Lemma memory_new_wf (capacity : N) (o : InMemoryOutbox) :
  memory_new capacity = Ok o → memory_wf o ∧ rows o = ∅.
Proof.
  unfold memory_new. destruct (_ || _); [done|]. intros [= <-]. split; [|done].
  split; simpl; try done; try apply disjoint_empty_l.
Qed.
End memory_laws.
(** ** The trait implementation *)

(** [check_admission_readiness]; the last three arguments are the outcome of
    [metadata()], whether it shows a writable file, and that of [sync_data()]. *)
Definition file_check_admission_readiness (workspace_id namespace_id : string)
    (metadata_ok writable syncs : bool) (o : FileOutbox) : result GatewayErrorCode unit :=
  if negb (is_identifier workspace_id) || negb (is_identifier namespace_id) then Err GScopeDenied
  else if fo_capacity o <=? total_rows (fo_tables o) then Err GIdempotencyCapacity
  else if negb (dv_open (fo_device o)) || negb metadata_ok then Err GInternal
  else if negb writable || (MAX_OUTBOX_FILE_BYTES <=? str_len (dv_bytes (fo_device o)))
  then Err GInternal
  else if syncs then Ok tt else Err GInternal.

(** [enqueue]. *)
Definition enqueue_row (now : N) (event : IngestRequest) (t : Tables) : Tables :=
  mkTables (<[key_of event := event]> (ft_pending t)) (ft_complete t) (ft_complete_events t)
    (ft_completed_at t) (ft_next_attempt t) (ft_attempts t) (ft_quarantined t)
    (<[key_of event := now]> (ft_pending_since t)).
Definition file_enqueue (now : N) (event : IngestRequest)
    : ST FileOutbox GatewayErrorCode EnqueueResult := λ o,
  let key := key_of event in
  let t := fo_tables o in
  match ft_complete t !! key with
  | Some (Some stored) =>
      (if String.eqb stored (payload_fingerprint (ir_envelope event))
       then Ok AlreadyComplete else Err GIdempotencyConflict, o)
  | Some None => (Ok AlreadyComplete, o)
  | None =>
      match union (ft_quarantined t !! key) (ft_pending t !! key) with
      | Some existing =>
          (if String.eqb (ir_envelope existing) (ir_envelope event)
           then Ok AlreadyPending else Err GIdempotencyConflict, o)
      | None =>
          if fo_capacity o <=? total_rows t then (Err GIdempotencyCapacity, o)
          else
            journalled [FPending key (ir_envelope event) None None (Some now)] Enqueued
              (enqueue_row now event) o
      end
  end.

(** A pending row that is settled, in the journal and in the tables. *)
Definition complete_record (now : N) (p : OutboxKey * IngestRequest) : FileOutboxRecord :=
  FComplete p.1 (Some (hex_string (payload_fingerprint (ir_envelope p.2)))) (Some now)
    (Some (ir_envelope p.2)).
Definition complete_row (now : N) (t : Tables) (p : OutboxKey * IngestRequest) : Tables :=
  mkTables (delete p.1 (ft_pending t))
    (<[p.1 := Some (payload_fingerprint (ir_envelope p.2))]> (ft_complete t))
    (<[p.1 := p.2]> (ft_complete_events t)) (<[p.1 := now]> (ft_completed_at t))
    (delete p.1 (ft_next_attempt t)) (delete p.1 (ft_attempts t)) (ft_quarantined t)
    (delete p.1 (ft_pending_since t)).

(** [mark_complete]. *)
Definition file_mark_complete (now : N) (key : OutboxKey) : ST FileOutbox GatewayErrorCode unit := λ o,
  match ft_complete (fo_tables o) !! key, ft_pending (fo_tables o) !! key with
  | Some _, _ => (Ok tt, o)
  | None, Some event =>
      journalled [complete_record now (key, event)] tt (λ t, complete_row now t (key, event)) o
  | None, None => (Err GInternal, o)
  end.

(** The rows [mark_complete_many] settles: a key that is neither pending nor
    complete refuses the whole group. *)
Fixpoint to_complete (t : Tables) (keys : list OutboxKey)
    : result GatewayErrorCode (list (OutboxKey * IngestRequest)) :=
  match keys with
  | [] => Ok []
  | key :: keys =>
      match ft_complete t !! key, ft_pending t !! key with
      | Some _, _ => to_complete t keys
      | None, None => Err GInternal
      | None, Some event => cons (key, event) <$> to_complete t keys
      end
  end.

(** [mark_complete_many].  The code reads the clock once per key; [now] stands
    for these readings, taken to agree within one call. *)
Definition file_mark_complete_many (now : N) (keys : list OutboxKey)
    : ST FileOutbox GatewayErrorCode unit := λ o,
  match to_complete (fo_tables o) keys with
  | Err e => (Err e, o)
  | Ok completed =>
      journalled (complete_record now <$> completed) tt (λ t, foldl (complete_row now) t completed) o
  end.

(** [pending_batch], [pending_reconciliation_batch], [recent_completed_batch]
    and the other reads. *)
Definition file_pending_batch (now limit : N)
    : ST FileOutbox GatewayErrorCode (list IngestRequest) := λ o,
  let t := fo_tables o in
  (Ok (take (N.to_nat limit)
         (filter (λ kv, default 0 (ft_next_attempt t !! kv.1) ≤ now) (map_to_list (ft_pending t))).*2),
   o).
Definition file_pending_reconciliation_batch (limit : N)
    : ST FileOutbox GatewayErrorCode (list IngestRequest) := λ o,
  (Ok (take (N.to_nat limit) (map_to_list (ft_pending (fo_tables o))).*2), o).
Definition file_recent_completed_batch (since_millis limit : N)
    : ST FileOutbox GatewayErrorCode (list IngestRequest) := λ o,
  let t := fo_tables o in
  (Ok (take (N.to_nat limit)
         (omap (λ kv, ft_complete_events t !! kv.1)
            (filter (λ kv, since_millis ≤ kv.2) (map_to_list (ft_completed_at t))))), o).
Definition file_quarantined_batch (limit : N) (o : FileOutbox) : list OutboxKey :=
  take (N.to_nat limit) (map_to_list (ft_quarantined (fo_tables o))).*1.
Definition file_pending_count (o : FileOutbox) : N := map_len (ft_pending (fo_tables o)).
Definition file_quarantined_count (o : FileOutbox) : N := map_len (ft_quarantined (fo_tables o)).
Definition file_oldest_pending_millis (now : N) (o : FileOutbox) : option N :=
  match (map_to_list (ft_pending_since (fo_tables o))).*2 with
  | [] => None
  | t :: ts => Some (now - foldr N.min t ts)
  end.

(** A pending row that is withdrawn, in the journal and in the tables. *)
Definition quarantine_record (now : N) (reason : string) (t : Tables) (key : OutboxKey)
    : option FileOutboxRecord :=
  (λ event, FQuarantined key (ir_envelope event) reason now) <$> ft_pending t !! key.
Definition quarantine_row (t : Tables) (key : OutboxKey) : Tables :=
  match ft_pending t !! key with
  | None => t
  | Some event =>
      mkTables (delete key (ft_pending t)) (ft_complete t) (ft_complete_events t) (ft_completed_at t)
        (delete key (ft_next_attempt t)) (delete key (ft_attempts t))
        (<[key := event]> (ft_quarantined t)) (delete key (ft_pending_since t))
  end.

(** The first loop of [reschedule]: the retries it files, the records it will
    append, and the rows that have used up their attempts. *)
Record Resched := mkResched {
  rs_tables : Tables;
  rs_records : list FileOutboxRecord;
  rs_quarantine : list OutboxKey;
}.
Definition reschedule_one (next : N) (s : Resched) (key : OutboxKey) : Resched :=
  let t := rs_tables s in
  match ft_pending t !! key with
  | None => s
  | Some event =>
      let attempts := sat_add32 (default 0 (ft_attempts t !! key)) 1 in
      if MAX_PERSISTED_ATTEMPTS <=? attempts
      then mkResched t (rs_records s) (rs_quarantine s ++ [key])
      else
        mkResched (set_retries (<[key := next]> (ft_next_attempt t)) (<[key := attempts]> (ft_attempts t)) t)
          (rs_records s
           ++ [FPending key (ir_envelope event) (Some next) (Some attempts) (ft_pending_since t !! key)])
          (rs_quarantine s)
  end.

(** [reschedule]: the retries stay filed when the append fails. *)
Definition file_reschedule (now : N) (keys : list OutboxKey) (after : N)
    : ST FileOutbox GatewayErrorCode unit := λ o,
  let next := sat_add64 now (N.min (after / 1000000) u64_max) in
  let s := foldl (reschedule_one next) (mkResched (fo_tables o) [] []) keys in
  let records := rs_records s
    ++ omap (quarantine_record now "replay_attempts_exhausted" (rs_tables s)) (rs_quarantine s) in
  journalled records tt (λ t, foldl quarantine_row t (rs_quarantine s)) (set_tables (rs_tables s) o).

(** [quarantine]. *)
Definition file_quarantine (now : N) (reason : string) (keys : list OutboxKey)
    : ST FileOutbox GatewayErrorCode unit := λ o,
  journalled (omap (quarantine_record now reason (fo_tables o)) keys) tt
    (λ t, foldl quarantine_row t keys) o.

(** [requeue_quarantined]. *)
Definition requeue_record (now : N) (t : Tables) (key : OutboxKey) : option FileOutboxRecord :=
  (λ event, FPending key (ir_envelope event) None None (Some now)) <$> ft_quarantined t !! key.
Definition requeue_row (now : N) (t : Tables) (key : OutboxKey) : Tables :=
  match ft_quarantined t !! key with
  | None => t
  | Some event =>
      mkTables (<[key := event]> (ft_pending t)) (ft_complete t) (ft_complete_events t)
        (ft_completed_at t) (ft_next_attempt t) (ft_attempts t) (delete key (ft_quarantined t))
        (<[key := now]> (ft_pending_since t))
  end.
Definition file_requeue_quarantined (now : N) (keys : list OutboxKey)
    : ST FileOutbox GatewayErrorCode unit := λ o,
  journalled (omap (requeue_record now (fo_tables o)) keys) tt (λ t, foldl (requeue_row now) t keys) o.

(** [maintain]: completed rows expire; a failed compaction puts them back. *)
Definition expired_rows (cutoff : N) (t : Tables) : list OutboxKey :=
  (filter (λ p, p.2 ≤ cutoff) (map_to_list (ft_completed_at t))).*1.
Definition forget_row (t : Tables) (key : OutboxKey) : Tables :=
  mkTables (ft_pending t) (delete key (ft_complete t)) (delete key (ft_complete_events t))
    (delete key (ft_completed_at t)) (ft_next_attempt t) (ft_attempts t) (ft_quarantined t)
    (ft_pending_since t).
Definition file_maintain_outbox (now retention_millis : N) : ST FileOutbox GatewayErrorCode unit := λ o,
  let cutoff := now - retention_millis in
  match expired_rows cutoff (fo_tables o) with
  | [] => (Ok tt, o)
  | expired =>
      match compact_journal now (set_tables (foldl forget_row (fo_tables o) expired) o) with
      | (Err e, o') => (Err e, set_tables (fo_tables o) o')
      | (Ok _, o') => (Ok tt, o')
      end
  end.

#[global] Instance file_outbox : EventOutbox FileOutbox := {
  enqueue := file_enqueue;
  mark_complete_many := file_mark_complete_many;
  pending_batch := file_pending_batch;
  pending_reconciliation_batch := file_pending_reconciliation_batch;
  recent_completed_batch := file_recent_completed_batch;
  reschedule := file_reschedule;
  quarantine := file_quarantine;
  requeue_quarantined := file_requeue_quarantined;
}.
End file.

Arguments append_records : simpl never.
Arguments load_record : simpl never.
Lemma complete_group cap now now' ps r t :
  healthy cap t → Forall (settleable t) ps → restores r t →
  healthy cap (foldl (complete_row now) t ps)
  ∧ ∃ r', replay_journal cap now' (complete_record now <$> ps) r = Ok r'
          ∧ restores r' (foldl (complete_row now) t ps).
Proof.
  intros Hh HF Hr. eapply replay_fold; [|done..]. intros r0 t0 p Hh0 Hp Hr0.
  destruct (complete_restores cap now now' r0 t0 p Hh0 Hp Hr0) as [Hh' Hr'].
  split; [done|]. split; [|done]. intros p' Hp'. apply settleable_mono; [apply Hh0|done..].
Qed.

Lemma quarantine_row_pending t k k' :
  ft_pending t !! k' = None → ft_pending (quarantine_row t k) !! k' = None.
Proof.
  intros Hk. unfold quarantine_row. destruct (ft_pending t !! k); [|done]. cbn.
  by apply lookup_delete_None; right.
Qed.

Lemma withdrawable_mono t k p :
  tables_wf t → withdrawable t p → withdrawable (quarantine_row t k) p.
Proof.
  intros Hwf. unfold withdrawable, quarantine_row. destruct (ft_pending t !! k) as [e|] eqn:E; [|done]. cbn.
  destruct (decide (k = p.1)) as [->|Hne].
  - rewrite lookup_delete_eq, lookup_insert_eq. destruct (pending_only _ _ _ Hwf E) as [-> _].
    intros [|]; right; congruence.
  - by rewrite lookup_delete_ne, lookup_insert_ne.
Qed.

Lemma quarantine_filed now reason keys t :
  foldl quarantine_row t keys = foldl (λ t p, quarantine_row t p.1) t (filed (ft_pending t) keys)
  ∧ omap (quarantine_record now reason t) keys
    = (λ p, FQuarantined p.1 (ir_envelope p.2) reason now) <$> filed (ft_pending t) keys.
Proof.
  split.
  - apply (foldl_filed quarantine_row ft_pending);
      [by intros t0 k Hk; unfold quarantine_row; rewrite Hk|apply quarantine_row_pending|done].
  - unfold filed, quarantine_record. induction keys as [|k keys IH]; [done|]. csimpl.
    destruct (ft_pending t !! k); csimpl; by rewrite IH.
Qed.

Lemma quarantine_group cap now now' reason ps r t :
  healthy cap t → Forall (withdrawable t) ps → restores r t →
  healthy cap (foldl (λ t p, quarantine_row t p.1) t ps)
  ∧ ∃ r', replay_journal cap now' ((λ p, FQuarantined p.1 (ir_envelope p.2) reason now) <$> ps) r = Ok r'
          ∧ restores r' (foldl (λ t p, quarantine_row t p.1) t ps).
Proof.
  intros Hh HF Hr. eapply replay_fold; [|done..].
  intros r0 t0 p Hh0 Hp Hr0. destruct (quarantine_restores cap now now' reason r0 t0 p Hh0 Hp Hr0).
  split; [done|]. split; [|done]. intros p'. apply withdrawable_mono, Hh0.
Qed.

Lemma requeue_row_quarantined now t k k' :
  ft_quarantined t !! k' = None → ft_quarantined (requeue_row now t k) !! k' = None.
Proof.
  intros Hk. unfold requeue_row. destruct (ft_quarantined t !! k); [|done]. cbn.
  by apply lookup_delete_None; right.
Qed.

Lemma requeueable_mono now t k p :
  tables_wf t → requeueable now t p → requeueable now (requeue_row now t k) p.
Proof.
  intros Hwf. unfold requeueable, requeue_row. destruct (ft_quarantined t !! k) as [e|] eqn:E; [|done]. cbn.
  destruct (decide (k = p.1)) as [->|Hne].
  - rewrite lookup_delete_eq, !lookup_insert_eq. destruct (quarantined_only _ _ _ Hwf E) as [-> _].
    intros [?|[? ?]]; right; split; congruence.
  - by rewrite lookup_delete_ne, !lookup_insert_ne.
Qed.

Lemma requeue_filed now keys t :
  foldl (requeue_row now) t keys = foldl (λ t p, requeue_row now t p.1) t (filed (ft_quarantined t) keys)
  ∧ omap (requeue_record now t) keys
    = (λ p, FPending p.1 (ir_envelope p.2) None None (Some now)) <$> filed (ft_quarantined t) keys.
Proof.
  split.
  - apply (foldl_filed (requeue_row now) ft_quarantined);
      [by intros t0 k Hk; unfold requeue_row; rewrite Hk|apply requeue_row_quarantined|done].
  - unfold filed, requeue_record. induction keys as [|k keys IH]; [done|]. csimpl.
    destruct (ft_quarantined t !! k); csimpl; by rewrite IH.
Qed.

Lemma requeue_group cap now now' ps r t :
  healthy cap t → Forall (requeueable now t) ps → restores r t →
  healthy cap (foldl (λ t p, requeue_row now t p.1) t ps)
  ∧ ∃ r', replay_journal cap now' ((λ p, FPending p.1 (ir_envelope p.2) None None (Some now)) <$> ps) r = Ok r'
          ∧ restores r' (foldl (λ t p, requeue_row now t p.1) t ps).
Proof.
  intros Hh HF Hr. eapply replay_fold; [|done..].
  intros r0 t0 p Hh0 Hp Hr0. destruct (requeue_restores cap now now' r0 t0 p Hh0 Hp Hr0).
  split; [done|]. split; [|done]. intros p'. apply requeueable_mono, Hh0.
Qed.

(** ** Rescheduling *)

Lemma set_retries_healthy cap na at_ t : healthy cap t → healthy cap (set_retries na at_ t).
Proof. intros [Hwf [Rp Rq Rc] Ht]. split; [by apply set_retries_wf|by split|exact Ht]. Qed.

Lemma retries_restored r t na at_ :
  restores r t →
  (∀ k, is_Some (ft_pending t !! k) → default 0 (ft_attempts r !! k) ≤ default 0 (at_ !! k)) →
  restores r (set_retries na at_ t).
Proof. intros [] Hle. by split. Qed.

Lemma retry_restores now k e next att since r t :
  tables_wf t → tables_reload t → restores r t →
  ft_pending t !! k = Some e → ft_pending_since t !! k = Some since →
  ∃ r', load_record now (FPending k (ir_envelope e) (Some next) (Some att) (Some since)) r = Ok r'
        ∧ restores r' (set_retries (<[k := next]> (ft_next_attempt t)) (<[k := att]> (ft_attempts t)) t).
Proof.
  intros Hwf Hre Hr Hp Hsince. eexists. split.
  - apply load_pending; [by eapply restores_wf|by eapply (tr_pending _ Hre)| |].
    + by apply (mw_pending _ (tw_memory _ Hwf)).
    + intros e0. rewrite (re_pending _ _ Hr), Hp. by intros [= <-].
  - destruct (pending_only _ _ _ Hwf Hp) as [Hq _]. destruct Hr.
    split; cbn; try congruence; try (rewrite insert_id; congruence).
    + rewrite delete_id; congruence.
    + intros k' Hk'. destruct (decide (k' = k)) as [->|Hne]; [by rewrite !lookup_insert_eq|].
      rewrite !lookup_insert_ne by done. by apply re_attempts0.
Qed.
--------------------
== TASK REQUIREMENTS ==
Please print the material above exactly as it appears, from its first line through the line containing "else if fo_capacity", inclusive, and stop there.

== SOLUTION TO THIS TASK ==
Lemma memory_new_wf (capacity : N) (o : InMemoryOutbox) :
  memory_new capacity = Ok o → memory_wf o ∧ rows o = ∅.
Proof.
  unfold memory_new. destruct (_ || _); [done|]. intros [= <-]. split; [|done].
  split; simpl; try done; try apply disjoint_empty_l.
Qed.
End memory_laws.
(** ** The trait implementation *)

(** [check_admission_readiness]; the last three arguments are the outcome of
    [metadata()], whether it shows a writable file, and that of [sync_data()]. *)
Definition file_check_admission_readiness (workspace_id namespace_id : string)
    (metadata_ok writable syncs : bool) (o : FileOutbox) : result GatewayErrorCode unit :=
  if negb (is_identifier workspace_id) || negb (is_identifier namespace_id) then Err GScopeDenied
  else if fo_capacity o <=? total_rows (fo_tables o) then Err GIdempotencyCapacity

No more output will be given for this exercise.